The "why" isn't changing πŸ“Œ

First, let's address the elephant in the room. Page views and feature clicks aren't going to evaporate from software products. There's a fundamental human need to be involved in automated processes (think George Jetson complaining about clicking six buttons instead of three during a busy workday in 2062). And there are good reasons for this human trait:

  • To learn and "grok" the process
  • To keep quality assurance on the final product
  • To retain ownership of the outcomes

So, traditional software UI elements are here to stay. But even if page views and clicks did disappear entirely, they've never been the point of product management anyway. Anyone solely focused on these surface-level metrics is missing the point.

What truly matters is aligning around the primary objective for your user. What's the value of the experience you're building for them?
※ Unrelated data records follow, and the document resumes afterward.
(** ** The minimum-sample gates (C2) *)

(** C2.  A region event set with fewer than 10 events, or with fewer than 5
    events of magnitude at least 4.0, or of which fewer than 3 inter-event
    intervals survive the outlier filter, makes the analyzer return [None];
    it returns no analysis and raises nothing. *)
Theorem insufficient_data_returns_none country_data now :
  (length country_data < 10
   \/ length (filter is_significant country_data) < 5
   \/ length (surviving_intervals country_data) < 3)%nat ->
  analyze_earthquake_patterns country_data now = ReturnedNone.
Proof.
  intros H. unfold analyze_earthquake_patterns.
  destruct (length country_data <? 10)%nat eqn:G1; [ reflexivity | ].
  destruct (length (filter is_significant country_data) <? 5)%nat eqn:G2;
    [ reflexivity | ].
  fold (significant_events country_data).
  fold (surviving_intervals country_data).
  destruct (length (surviving_intervals country_data) <? 3)%nat eqn:G3;
    [ reflexivity | ].
  apply Nat.ltb_ge in G1, G2, G3. lia.
Qed.

Lemma insufficient_data_returns_none_witness :
  (length catalog_weekly < 10
   \/ length (filter is_significant catalog_weekly) < 5
   \/ length (surviving_intervals catalog_weekly) < 3)%nat
  /\ analyze_earthquake_patterns catalog_weekly sample_now = ReturnedNone.
Proof.
  assert (H : (length catalog_weekly < 10
               \/ length (filter is_significant catalog_weekly) < 5
               \/ length (surviving_intervals catalog_weekly) < 3)%nat).
  { right. right. vm_compute. lia. }
  split; [ exact H | ].
  exact (insufficient_data_returns_none catalog_weekly sample_now H).
Defined.

(** ** Seasonal buckets of a sparse histogram (C5) *)

(** C5.  The twelve-event catalog of magnitude 5.0 at a constant 365-day
    spacing, all in June, passes the three minimum-sample gates, and the
    analyzer then raises [KeyError] on the winter bucket instead of
    returning an analysis. *)
Theorem seasonal_bucket_key_error :
  (10 <= length catalog_june)%nat
  /\ (5 <= length (filter is_significant catalog_june))%nat
  /\ (3 <= length (surviving_intervals catalog_june))%nat
  /\ map month (significant_events catalog_june) = repeat 6 12
  /\ analyze_earthquake_patterns catalog_june sample_now = Raised KeyError.
Proof. vm_compute. repeat split; lia. Qed.

(** ** Minimum and maximum of a column *)

Section MinMax.

Local Open Scope Q_scope.

Lemma foldr_omin_spec (l : list Q) :
  l <> [] ->
  exists m, foldr omin None l = Some m
            /\ Forall (fun x => m <= x) l /\ Exists (fun x => m == x) l.
Proof.
  induction l as [ | x l IH]; [ congruence | intros _ ].
  destruct l as [ | y l].
  - exists (fl x). simpl. unfold omin at 1. split; [ reflexivity | ].
    pose proof (fl_eq x) as Hfx.
    split; [ repeat constructor; lra | apply Exists_cons_hd; exact Hfx ].
  - destruct IH as (m & Hm & Hall & Hex); [ congruence | ].
    change (foldr omin None (x :: y :: l))
      with (omin x (foldr omin None (y :: l))).
    rewrite Hm. unfold omin. eexists. split; [ reflexivity | ].
    destruct (py_min_spec x m) as [[Hlt ->] | [Hle ->]].
    + pose proof (fl_eq m) as Hfm. split.
      * constructor; [ lra | ]. eapply Forall_impl; [ exact Hall | ].
        simpl. intros z Hz. lra.
      * apply Exists_cons_tl. eapply Exists_impl; [ exact Hex | ].
        simpl. intros z Hz. lra.
    + pose proof (fl_eq x) as Hfx. split.
      * constructor; [ lra | ]. eapply Forall_impl; [ exact Hall | ].
        simpl. intros z Hz. lra.
      * apply Exists_cons_hd. exact Hfx.
Qed.

Lemma foldr_omax_spec (l : list Q) :
  l <> [] ->
  exists m, foldr omax None l = Some m
            /\ Forall (fun x => x <= m) l /\ Exists (fun x => m == x) l.
Proof.
  induction l as [ | x l IH]; [ congruence | intros _ ].
  destruct l as [ | y l].
  - exists (fl x). simpl. unfold omax at 1. split; [ reflexivity | ].
    pose proof (fl_eq x) as Hfx.
    split; [ repeat constructor; lra | apply Exists_cons_hd; exact Hfx ].
  - destruct IH as (m & Hm & Hall & Hex); [ congruence | ].
    change (foldr omax None (x :: y :: l))
      with (omax x (foldr omax None (y :: l))).
    rewrite Hm. unfold omax. eexists. split; [ reflexivity | ].
    destruct (py_max_spec x m) as [[Hlt ->] | [Hle ->]].
    + pose proof (fl_eq m) as Hfm. split.
      * constructor; [ lra | ]. eapply Forall_impl; [ exact Hall | ].
        simpl. intros z Hz. lra.
      * apply Exists_cons_tl. eapply Exists_impl; [ exact Hex | ].
        simpl. intros z Hz. lra.
    + pose proof (fl_eq x) as Hfx. split.
      * constructor; [ lra | ]. eapply Forall_impl; [ exact Hall | ].
        simpl. intros z Hz. lra.
      * apply Exists_cons_hd. exact Hfx.
Qed.

Lemma pd_min_lower (c : Q) (l : list Q) :
  l <> [] -> Forall (fun x => c <= x) l -> c <= pd_min l.
Proof.
  intros Hne Hall. destruct (foldr_omin_spec l Hne) as (m & Hm & _ & Hex).
  unfold pd_min. rewrite Hm. simpl.
  apply Exists_exists in Hex as (x & Hx & Hmx).
  rewrite Forall_forall in Hall. specialize (Hall x Hx). lra.
Qed.

Lemma pd_min_le_max (l : list Q) : l <> [] -> pd_min l <= pd_max l.
Proof.
  intros Hne.
  destruct (foldr_omin_spec l Hne) as (m & Hm & Hall & _).
  destruct (foldr_omax_spec l Hne) as (M & HM & Hall' & _).
  unfold pd_min, pd_max. rewrite Hm, HM. simpl.
  destruct l as [ | x l]; [ congruence | ].
  inversion Hall; inversion Hall'; subst. lra.
Qed.

End MinMax.

Lemma significant_events_perm data :
  significant_events data ≡ₚ filter is_significant data.
Proof. apply merge_sort_Permutation. Qed.

Lemma significant_events_length data :
  length (significant_events data) = length (filter is_significant data).
Proof. apply Permutation_length, significant_events_perm. Qed.

Lemma significant_events_magnitude data :
  Forall (fun x => 4.0 <= x)%Q (map magnitude (significant_events data)).
Proof.
  apply List.Forall_map. rewrite significant_events_perm.
  apply Forall_forall. intros e He.
  apply list_elem_of_filter in He as [He _]. exact He.
Qed.

Lemma analyze_returned_magnitude_range data now a :
  analyze_earthquake_patterns data now = Returned a ->
  (4.0 <= min_magnitude a)%Q /\ (min_magnitude a <= max_magnitude a)%Q.
Proof.
  intros H. pose proof (analyze_returned_gates _ _ _ H) as (_ & G2 & _).
  apply analyze_returned_magnitudes in H as (_ & -> & -> & _).
  assert (Hne : map magnitude (significant_events data) <> []).
  { intros E. apply (f_equal length) in E.
    rewrite length_map, significant_events_length in E. simpl in E. lia. }
  split.
  - apply pd_min_lower; [ exact Hne | apply significant_events_magnitude ].
  - now apply pd_min_le_max.
Qed.

(** ** The predicted magnitude (C3) *)

Section Magnitude.

Local Open Scope Q_scope.

Lemma py_round_1_eq (x : Q) :
  py_round x 1 == inject_Z (round_half_even (x * 10)) / 10.
Proof. unfold py_round. rewrite fl_eq. reflexivity. Qed.

Lemma py_round_1_near (x : Q) : x - 0.05 <= py_round x 1 <= x + 0.05.
Proof.
  pose proof (py_round_1_eq x) as E.
  pose proof (round_half_even_near (x * 10)) as [H1 H2].
  set (r := inject_Z (round_half_even (x * 10))) in *.
  assert (E' : py_round x 1 * 10 == r) by (rewrite E; field).
  split; lra.
Qed.

Lemma py_round_1_lower (n : Z) (x : Q) :
  inject_Z n / 10 <= x -> inject_Z n / 10 <= py_round x 1.
Proof.
  intros H. pose proof (py_round_1_eq x) as E.
  assert (Hn : inject_Z n <= x * 10).
  { assert (inject_Z n / 10 * 10 == inject_Z n) by field. lra. }
  apply round_half_even_lower in Hn. rewrite Zle_Qle in Hn.
  set (r := inject_Z (round_half_even (x * 10))) in *.
  assert (E' : py_round x 1 * 10 == r) by (rewrite E; field).
  assert (inject_Z n / 10 * 10 == inject_Z n) by field. lra.
Qed.

Lemma py_round_1_upper (n : Z) (x : Q) :
  x <= inject_Z n / 10 -> py_round x 1 <= inject_Z n / 10.
Proof.
  intros H. pose proof (py_round_1_eq x) as E.
  assert (Hn : x * 10 <= inject_Z n).
  { assert (inject_Z n / 10 * 10 == inject_Z n) by field. lra. }
  apply round_half_even_upper in Hn. rewrite Zle_Qle in Hn.
  set (r := inject_Z (round_half_even (x * 10))) in *.
  assert (E' : py_round x 1 * 10 == r) by (rewrite E; field).
  assert (inject_Z n / 10 * 10 == inject_Z n) by field. lra.
Qed.

Lemma clamped_magnitude_bounds (a : PatternAnalysis) (z : Q) :
  magnitude_floor a <= magnitude_ceiling a ->
  magnitude_floor a <= clamped_magnitude a z <= magnitude_ceiling a.
Proof.
  unfold clamped_magnitude. fold (magnitude_floor a) (magnitude_ceiling a).
  set (p := _ + random_normal z 0 _). intros H.
  destruct (py_min_spec p (magnitude_ceiling a)) as [[H1 ->] | [H1 ->]].
  - destruct (py_max_spec (magnitude_floor a) (magnitude_ceiling a))
      as [[H2 ->] | [H2 ->]]; split; lra.
  - destruct (py_max_spec (magnitude_floor a) p) as [[H2 ->] | [H2 ->]];
      split; lra.
Qed.

Lemma analyze_returned_clamp_ordered data now a :
  analyze_earthquake_patterns data now = Returned a ->
  min_magnitude a <= 9.5 ->
  magnitude_floor a <= magnitude_ceiling a.
Proof.
  intros H Hmin. apply analyze_returned_magnitude_range in H as [H4 Hle].
  unfold magnitude_floor, magnitude_ceiling.
  destruct (py_max_spec 4.0 (min_magnitude a)) as [[_ ->] | [_ ->]];
    destruct (py_min_spec (max_magnitude a + 0.5) 9.5) as [[_ ->] | [_ ->]];
    lra.
Qed.

End Magnitude.

(** C3, as stated, fails: on the monthly catalog the smallest observed
    magnitude is 4.53, a strongly negative draw is clamped to 4.53, and
    rounding to one decimal returns 4.5, below the lower end. *)
Lemma predicted_magnitude_below_floor :
  exists a f,
    analyze_earthquake_patterns catalog_monthly sample_now = Returned a
    /\ predict_next_earthquake "India" (Some a) sample_now (sample_rng (-10))
       = Returned f
    /\ (magnitude_floor a == 4.53)%Q
    /\ (clamped_magnitude a (-10) == 4.53)%Q
    /\ (predicted_magnitude f == 4.5)%Q
    /\ ~ magnitude_within_clamp_as_stated.
Proof.
  destruct (analyze_earthquake_patterns catalog_monthly sample_now)
    as [a | | e] eqn:Ea; [ | vm_compute in Ea; discriminate Ea
                           | vm_compute in Ea; discriminate Ea ].
  destruct (predict_next_earthquake "India" (Some a) sample_now (sample_rng (-10)))
    as [f | | e] eqn:Ef;
    [ | vm_compute in Ea; injection Ea as <-; vm_compute in Ef; discriminate Ef
      | vm_compute in Ea; injection Ea as <-; vm_compute in Ef; discriminate Ef ].
  exists a, f.
  assert (Hfloor : (magnitude_floor a == 4.53)%Q).
  { vm_compute in Ea. injection Ea as <-. reflexivity. }
  assert (Hpred : (predicted_magnitude f == 4.5)%Q).
  { vm_compute in Ea. injection Ea as <-. vm_compute in Ef.
    injection Ef as <-. reflexivity. }
  repeat split; auto.
  - vm_compute in Ea. injection Ea as <-. reflexivity.
  - intros Hclaim. destruct (Hclaim _ _ _ _ _ _ _ Ea Ef) as [Hlo _]. lra.
Qed.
Great product work requires looking beyond singular interactions to develop a solid strategy that correlates to that end objective. This brings us back to Marty Cagan's essential triad for product discovery and design:

  1. Value (determined by the product manager)
  2. Feasibility (determined by the engineer)
  3. Usability (determined by the UX designer)

Whether interfaces evolve into agentic chat, voice commands, or something else we haven't imagined yet, these principles remain constant. We still have to deliver valuable outcomes for customers and users. We still have to make solutions technically feasible. And we absolutely still have to make the interaction experience usable across the entire problem we're trying to solve.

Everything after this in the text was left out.